(Problem requirements): Reproduce the entries exactly as they appear below.

++++

Lemma CallOK_true o s u : CallOK o s u true → eligible o u = true.
Proof.
  unfold eligible. intros [[-> _]|[_ <-]].
  - by rewrite bool_decide_eq_true_2.
  - apply orb_true_r.
Qed.

Lemma forEach_post {A} (l : list A) (f : A → M unit) (P : State → Prop) E :
  (∀ a s, P s → post (f a) s (λ _, P) E) →
  ∀ s, P s → post (forEach l f) s (λ _, P) E.
Proof.
  intros Hf. induction l as [|a l IH]; intros s Hs; simpl.
  - exact Hs.
  - apply post_bind. eapply post_weaken; [apply Hf, Hs| |]; eauto.
Qed.

Lemma Frame_refl s : Frame s s.
Proof. by repeat split. Qed.

Lemma Frame_trans s1 s2 s3 : Frame s1 s2 → Frame s2 s3 → Frame s1 s3.
Proof.
  intros (? & ? & ?) (? & ? & ?). split_and!; [by etrans|congruence..].
Qed.

Lemma CrawlDone_recorded o s s1 u p :
  Inv o (recorded u p s1) → Complete s →
  cache s1 = cache s → results s1 = results s →
  options s1 = options s → servers s1 = servers s →
  url (carried p) = u →
  CrawlDone o s u (results (recorded u p s1)) (recorded u p s1).
Proof.
  intros HI HC Hc Hr Ho Hs Hu. unfold CrawlDone, Frame, Complete; simpl.
  split_and!; auto.
  - intros v Hv. rewrite fmap_app, elem_of_app. simpl.
    apply elem_of_union in Hv as [Hv|Hv].
    + right. apply elem_of_singleton in Hv. subst. apply list_elem_of_here.
    + left. rewrite Hr. apply HC. by rewrite <- Hc.
  - rewrite Hc. apply union_subseteq_r.
  - apply elem_of_union_l. by apply elem_of_singleton.
Qed.
(** C4. When the list of nodes is empty or their total weight is not
    positive, New ends in the fatal error of [log.Fatal] and returns no
    cache at all. *)
Theorem New_refuses_empty_or_weightless (c : list NodeConf) (barrier : SingleFlight)
    (st : Stat) (errNotFound : error) (opts : list Option) :
  length c = 0 ∨ (TotalWeights c ≤ 0)%Z →
  New c barrier st errNotFound opts = Fatal "no cache nodes" ∧
  ∀ cache : Cache, New c barrier st errNotFound opts ≠ Returned cache.
Proof.
  intros Hbad.
  assert (New c barrier st errNotFound opts = Fatal "no cache nodes") as ->.
  { unfold New. destruct Hbad as [Hlen|Hweight].
    - by rewrite Hlen.
    - apply Z.leb_le in Hweight. rewrite Hweight. by rewrite orb_true_r. }
  split; [done | discriminate].
Qed.

(** The other way round: every other configuration gets a cache. *)
Lemma New_returns (c : list NodeConf) (barrier : SingleFlight) (st : Stat)
    (errNotFound : error) (opts : list Option) :
  c ≠ [] → (0 < TotalWeights c)%Z →
  ∃ cache : Cache, New c barrier st errNotFound opts = Returned cache.
Proof.
  intros Hc Hweight. unfold New.
  destruct c as [|node [|node' c]]; [done | |];
    (replace (TotalWeights _ <=? 0)%Z with false by (symmetry; apply Z.leb_gt; lia));
    cbn; eauto.
Qed.

(** C9, as the code has it.  When the configuration holds exactly one node
    and its total weight is positive, New returns the node made by NewNode
    for it, not a cluster; a method called on what New returned is the
    call of that method on the node and nothing else: the trace has no ring
    lookup. *)
Theorem New_single_node_is_the_node (node : NodeConf) (barrier : SingleFlight) (st : Stat)
    (errNotFound : error) (opts : list Option) :
  (0 < TotalWeights [node])%Z →
  let cn := NewNode (NewRedis node) barrier st errNotFound opts in
  New [node] barrier st errNotFound opts = Returned (Cache_node cn) ∧
  ∀ (r : Request) (s : State),
    invoke (Cache_node cn) r s = cacheCluster.call cn r s ∧
    lookups (trace (invoke (Cache_node cn) r s)) = [] ∧
    calls (trace (invoke (Cache_node cn) r s)) = [(cn, r)].
Proof.
  intros Hweight cn. split.
  - unfold New. cbn [length Nat.eqb orb].
    replace (TotalWeights [node] <=? 0)%Z with false by (symmetry; apply Z.leb_gt; lia).
    done.
  - intros r s. cbn [invoke]. unfold cacheCluster.call.
    destruct (serve cn r (world s)). done.
Qed.

End construction.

++++

(Problem solution):
Lemma CallOK_true o s u : CallOK o s u true → eligible o u = true.
Proof.
  unfold eligible. intros [[-> _]|[_ <-]].
  - by rewrite bool_decide_eq_true_2.
  - apply orb_true_r.
Qed.

Lemma forEach_post {A} (l : list A) (f : A → M unit) (P : State → Prop) E :
  (∀ a s, P s → post (f a) s (λ _, P) E) →
  ∀ s, P s → post (forEach l f) s (λ _, P) E.
Proof.
  intros Hf. induction l as [|a l IH]; intros s Hs; simpl.
  - exact Hs.
  - apply post_bind. eapply post_weaken; [apply Hf, Hs| |]; eauto.
Qed.

Lemma Frame_refl s : Frame s s.
Proof. by repeat split. Qed.

Lemma Frame_trans s1 s2 s3 : Frame s1 s2 → Frame s2 s3 → Frame s1 s3.
Proof.
  intros (? & ? & ?) (? & ? & ?). split_and!; [by etrans|congruence..].
Qed.

Lemma CrawlDone_recorded o s s1 u p :
  Inv o (recorded u p s1) → Complete s →
  cache s1 = cache s → results s1 = results s →
  options s1 = options s → servers s1 = servers s →
  url (carried p) = u →
  CrawlDone o s u (results (recorded u p s1)) (recorded u p s1).
Proof.
  intros HI HC Hc Hr Ho Hs Hu. unfold CrawlDone, Frame, Complete; simpl.
  split_and!; auto.
  - intros v Hv. rewrite fmap_app, elem_of_app. simpl.
    apply elem_of_union in Hv as [Hv|Hv].
    + right. apply elem_of_singleton in Hv. subst. apply list_elem_of_here.
    + left. rewrite Hr. apply HC. by rewrite <- Hc.
  - rewrite Hc. apply union_subseteq_r.
  - apply elem_of_union_l. by apply elem_of_singleton.
Qed.
(** C4. When the list of nodes is empty or their total weight is not
    positive, New ends in the fatal error of [log.Fatal] and returns no
    cache at all. *)
Theorem New_refuses_empty_or_weightless (c : list NodeConf) (barrier : SingleFlight)
    (st : Stat) (errNotFound : error) (opts : list Option) :
  length c = 0 ∨ (TotalWeights c ≤ 0)%Z →
  New c barrier st errNotFound opts = Fatal "no cache nodes" ∧
  ∀ cache : Cache, New c barrier st errNotFound opts ≠ Returned cache.
Proof.
  intros Hbad.
  assert (New c barrier st errNotFound opts = Fatal "no cache nodes") as ->.
  { unfold New. destruct Hbad as [Hlen|Hweight].
    - by rewrite Hlen.
    - apply Z.leb_le in Hweight. rewrite Hweight. by rewrite orb_true_r. }
  split; [done | discriminate].
Qed.

(** The other way round: every other configuration gets a cache. *)
Lemma New_returns (c : list NodeConf) (barrier : SingleFlight) (st : Stat)
    (errNotFound : error) (opts : list Option) :
  c ≠ [] → (0 < TotalWeights c)%Z →
  ∃ cache : Cache, New c barrier st errNotFound opts = Returned cache.
Proof.
  intros Hc Hweight. unfold New.
  destruct c as [|node [|node' c]]; [done | |];
    (replace (TotalWeights _ <=? 0)%Z with false by (symmetry; apply Z.leb_gt; lia));
    cbn; eauto.
Qed.

(** C9, as the code has it.  When the configuration holds exactly one node
    and its total weight is positive, New returns the node made by NewNode
    for it, not a cluster; a method called on what New returned is the
    call of that method on the node and nothing else: the trace has no ring
    lookup. *)
Theorem New_single_node_is_the_node (node : NodeConf) (barrier : SingleFlight) (st : Stat)
    (errNotFound : error) (opts : list Option) :
  (0 < TotalWeights [node])%Z →
  let cn := NewNode (NewRedis node) barrier st errNotFound opts in
  New [node] barrier st errNotFound opts = Returned (Cache_node cn) ∧
  ∀ (r : Request) (s : State),
    invoke (Cache_node cn) r s = cacheCluster.call cn r s ∧
    lookups (trace (invoke (Cache_node cn) r s)) = [] ∧
    calls (trace (invoke (Cache_node cn) r s)) = [(cn, r)].
Proof.
  intros Hweight cn. split.
  - unfold New. cbn [length Nat.eqb orb].
    replace (TotalWeights [node] <=? 0)%Z with false by (symmetry; apply Z.leb_gt; lia).
    done.
  - intros r s. cbn [invoke]. unfold cacheCluster.call.
    destruct (serve cn r (world s)). done.
Qed.

End construction.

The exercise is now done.